● **Available data**:
(** [write_inode]: the inode's place on the volume, and no other. *)
Lemma write_inode_run c fuel s :
  serves L c s -> loose s -> mounted dev base s -> (0 < fuel)%nat ->
  exists g s', let nr := cell s inode i_num in
    let c' := write_at c dev (inode_blk base nr) (inode_off nr) 32 g in
    write_inode fuel inode s = Done tt s' /\ serves L c' s' /\
    (forall f o n, (f, o, n) ∈ d_inode_layout -> disk_field c' dev base nr o n = cell s inode f mod 2 ^ (8 * n)) /\
    cell s' inode i_dirt = 0 /\
    (forall q f, (f ∉ buf_fields) -> (q, f) <> (inode, i_dirt) -> cell s' q f = cell s q f) /\
    (forall q f, has s q f -> has s' q f) /\ beside s' = beside s.
Proof.
  intros Hs Hl Hmn Hfuel.
  destruct (get_inode_block c fuel s (fun bh =>
    a ← inode_offset inode bh; _ ← copy_out d_inode_layout inode a;
    _ ← fput bh b_dirt 1; _ ← fput inode i_dirt 0; _ ← brelse fuel bh; unlock_inode inode) Hs Hl Hmn Hfuel)
    as (bh & s2 & Hrun & Hsp & Hr2 & Hh2 & Hhb & Hoff).
  set (s1 := upd inode i_lock 1 s) in *. set (nr := cell s inode i_num) in *.
  assert (Hhas2 : forall q g, has s q g -> has s2 q g) by (intros; by apply (hb_has _ _ _ _ _ _ _ Hhb), has_upd).
  pose proof (rd_range _ _ Hr2 bh (hb_in _ _ _ _ _ _ _ Hhb)) as Hrg.
  assert (Hoffr : 0 <= inode_off nr <= 992) by (unfold inode_off; wrap_lia).
  destruct (copy_out_run inode (cell s2 bh b_data + inode_off nr) d_inode_layout 0 32 s2 layout_laid)
    as (m & Hcopy & Hout & Hin); [| lia | lia |].
  { intros f o n Hf%layout_elem. by apply Hhas2, (lo_has _ Hl), disk_inode_field. }
  rewrite Z.add_0_r, Z.sub_0_r in Hout.
  set (s3 := upd inode i_dirt 0 (upd bh b_dirt 1 (set_kmem m s2))).
  set (gb := fun x => load8 m (cell s2 bh b_data + inode_off nr + x)).
  assert (Hsc : same_cache (upd bh b_dirt 1 s2) s3).
  { apply (same_cache_trans _ (upd bh b_dirt 1 (set_kmem m s2))); [by constructor | apply same_cache_upd; not_in_list]. }
  assert (Hst : stored bh (inode_off nr) 32 gb s2 s3) by by apply stored_intro.
  pose proof (mn_dev _ _ _ Hmn) as Hdev.
  destruct (brelse_stored L c dev _ bh (inode_off nr) 32 gb s1 s2 s3 fuel Hsp Hhb Hr2 Hh2)
    as (s4 & Hrel & Hs4 & Hrest & Hhas4 & Hum); [lia | done | lia | lia |].
  assert (Hhas3 : forall q g, has s q g -> has s3 q g).
  { intros q g H. do 2 apply has_upd. by apply has_set_kmem, Hhas2. }
  destruct (unlock_inode_run _ s4 Hs4) as (s5 & Hunl & Hs5 & Hc5 & Hhas5 & Hum5);
    [apply Hhas4, Hhas3, (lo_has _ Hl); in_list |].
  exists gb, s5. cbv zeta. split.
  { unfold write_inode. rewrite <- Hunl. etransitivity; [exact Hrun |]. rewrite (bind_Done _ _ _ _ _ Hoff).
    rewrite (bind_Done _ _ _ _ _ Hcopy).
    assert (H1 : has (set_kmem m s2) bh b_dirt) by (apply has_set_kmem, (ready_buf L); [done | apply Hhb | in_list]).
    rewrite (bind_Done _ _ _ _ _ (fput_upd _ bh b_dirt 1 H1)).
    assert (H2 : has (upd bh b_dirt 1 (set_kmem m s2)) inode i_dirt)
      by (apply has_upd, has_set_kmem, Hhas2, (lo_has _ Hl); in_list).
    rewrite (bind_Done _ _ _ _ _ (fput_upd _ inode i_dirt 0 H2)). by rewrite (bind_Done _ _ _ _ _ Hrel). }
  split; [done |]. split; [| split; [| split; [| split]]].
  - intros f o n Hf. destruct (layout_bounds _ _ _ _ _ _ layout_laid Hf) as (H0 & Hn0 & Hhi & Hn).
    destruct (disk_field_rest f (layout_elem _ _ _ Hf)) as [Hb Hi].
    assert (Ec : cell s2 inode f = cell s inode f).
    { rewrite (hb_rest _ _ _ _ _ _ _ Hhb) by done. apply cell_upd_fld. intros ->. set_solver. }
    rewrite <- Ec, <- (Hin f o n Hf), load_size_le by done. unfold disk_field. apply le_at_ext; [done |].
    intros k Hk. rewrite write_at_in by lia. unfold gb. f_equal. lia.
  - rewrite Hc5, cell_upd_fld, Hrest by (done || not_in_list). apply cell_upd_eq.
  - intros q g Hg Hne. rewrite Hc5. destruct (decide ((q, g) = (inode, i_lock))) as [[= -> ->] | Hn].
    + rewrite cell_upd_eq. by rewrite (lo_lock _ Hl).
    + rewrite cell_upd_ne, Hrest by done. unfold s3. rewrite cell_upd_ne by done.
      rewrite cell_upd_fld, cell_set_kmem, (hb_rest _ _ _ _ _ _ _ Hhb) by (done || (intros ->; apply Hg; in_list)).
      by apply cell_upd_ne.
  - intros q g H. by apply Hhas5, Hhas4, Hhas3.
  - rewrite Hum5, Hum. exact (hb_beside _ _ _ _ _ _ _ Hhb).
Qed.
End inode_disk.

● **What is being asked**: Nothing above should be left out; write out every record exactly.

● **Task response**:
(** [write_inode]: the inode's place on the volume, and no other. *)
Lemma write_inode_run c fuel s :
  serves L c s -> loose s -> mounted dev base s -> (0 < fuel)%nat ->
  exists g s', let nr := cell s inode i_num in
    let c' := write_at c dev (inode_blk base nr) (inode_off nr) 32 g in
    write_inode fuel inode s = Done tt s' /\ serves L c' s' /\
    (forall f o n, (f, o, n) ∈ d_inode_layout -> disk_field c' dev base nr o n = cell s inode f mod 2 ^ (8 * n)) /\
    cell s' inode i_dirt = 0 /\
    (forall q f, (f ∉ buf_fields) -> (q, f) <> (inode, i_dirt) -> cell s' q f = cell s q f) /\
    (forall q f, has s q f -> has s' q f) /\ beside s' = beside s.
Proof.
  intros Hs Hl Hmn Hfuel.
  destruct (get_inode_block c fuel s (fun bh =>
    a ← inode_offset inode bh; _ ← copy_out d_inode_layout inode a;
    _ ← fput bh b_dirt 1; _ ← fput inode i_dirt 0; _ ← brelse fuel bh; unlock_inode inode) Hs Hl Hmn Hfuel)
    as (bh & s2 & Hrun & Hsp & Hr2 & Hh2 & Hhb & Hoff).
  set (s1 := upd inode i_lock 1 s) in *. set (nr := cell s inode i_num) in *.
  assert (Hhas2 : forall q g, has s q g -> has s2 q g) by (intros; by apply (hb_has _ _ _ _ _ _ _ Hhb), has_upd).
  pose proof (rd_range _ _ Hr2 bh (hb_in _ _ _ _ _ _ _ Hhb)) as Hrg.
  assert (Hoffr : 0 <= inode_off nr <= 992) by (unfold inode_off; wrap_lia).
  destruct (copy_out_run inode (cell s2 bh b_data + inode_off nr) d_inode_layout 0 32 s2 layout_laid)
    as (m & Hcopy & Hout & Hin); [| lia | lia |].
  { intros f o n Hf%layout_elem. by apply Hhas2, (lo_has _ Hl), disk_inode_field. }
  rewrite Z.add_0_r, Z.sub_0_r in Hout.
  set (s3 := upd inode i_dirt 0 (upd bh b_dirt 1 (set_kmem m s2))).
  set (gb := fun x => load8 m (cell s2 bh b_data + inode_off nr + x)).
  assert (Hsc : same_cache (upd bh b_dirt 1 s2) s3).
  { apply (same_cache_trans _ (upd bh b_dirt 1 (set_kmem m s2))); [by constructor | apply same_cache_upd; not_in_list]. }
  assert (Hst : stored bh (inode_off nr) 32 gb s2 s3) by by apply stored_intro.
  pose proof (mn_dev _ _ _ Hmn) as Hdev.
  destruct (brelse_stored L c dev _ bh (inode_off nr) 32 gb s1 s2 s3 fuel Hsp Hhb Hr2 Hh2)
    as (s4 & Hrel & Hs4 & Hrest & Hhas4 & Hum); [lia | done | lia | lia |].
  assert (Hhas3 : forall q g, has s q g -> has s3 q g).
  { intros q g H. do 2 apply has_upd. by apply has_set_kmem, Hhas2. }
  destruct (unlock_inode_run _ s4 Hs4) as (s5 & Hunl & Hs5 & Hc5 & Hhas5 & Hum5);
    [apply Hhas4, Hhas3, (lo_has _ Hl); in_list |].
  exists gb, s5. cbv zeta. split.
  { unfold write_inode. rewrite <- Hunl. etransitivity; [exact Hrun |]. rewrite (bind_Done _ _ _ _ _ Hoff).
    rewrite (bind_Done _ _ _ _ _ Hcopy).
    assert (H1 : has (set_kmem m s2) bh b_dirt) by (apply has_set_kmem, (ready_buf L); [done | apply Hhb | in_list]).
    rewrite (bind_Done _ _ _ _ _ (fput_upd _ bh b_dirt 1 H1)).
    assert (H2 : has (upd bh b_dirt 1 (set_kmem m s2)) inode i_dirt)
      by (apply has_upd, has_set_kmem, Hhas2, (lo_has _ Hl); in_list).
    rewrite (bind_Done _ _ _ _ _ (fput_upd _ inode i_dirt 0 H2)). by rewrite (bind_Done _ _ _ _ _ Hrel). }
  split; [done |]. split; [| split; [| split; [| split]]].
  - intros f o n Hf. destruct (layout_bounds _ _ _ _ _ _ layout_laid Hf) as (H0 & Hn0 & Hhi & Hn).
    destruct (disk_field_rest f (layout_elem _ _ _ Hf)) as [Hb Hi].
    assert (Ec : cell s2 inode f = cell s inode f).
    { rewrite (hb_rest _ _ _ _ _ _ _ Hhb) by done. apply cell_upd_fld. intros ->. set_solver. }
    rewrite <- Ec, <- (Hin f o n Hf), load_size_le by done. unfold disk_field. apply le_at_ext; [done |].
    intros k Hk. rewrite write_at_in by lia. unfold gb. f_equal. lia.
  - rewrite Hc5, cell_upd_fld, Hrest by (done || not_in_list). apply cell_upd_eq.
  - intros q g Hg Hne. rewrite Hc5. destruct (decide ((q, g) = (inode, i_lock))) as [[= -> ->] | Hn].
    + rewrite cell_upd_eq. by rewrite (lo_lock _ Hl).
    + rewrite cell_upd_ne, Hrest by done. unfold s3. rewrite cell_upd_ne by done.
      rewrite cell_upd_fld, cell_set_kmem, (hb_rest _ _ _ _ _ _ _ Hhb) by (done || (intros ->; apply Hg; in_list)).
      by apply cell_upd_ne.
  - intros q g H. by apply Hhas5, Hhas4, Hhas3.
  - rewrite Hum5, Hum. exact (hb_beside _ _ _ _ _ _ _ Hhb).
Qed.
End inode_disk.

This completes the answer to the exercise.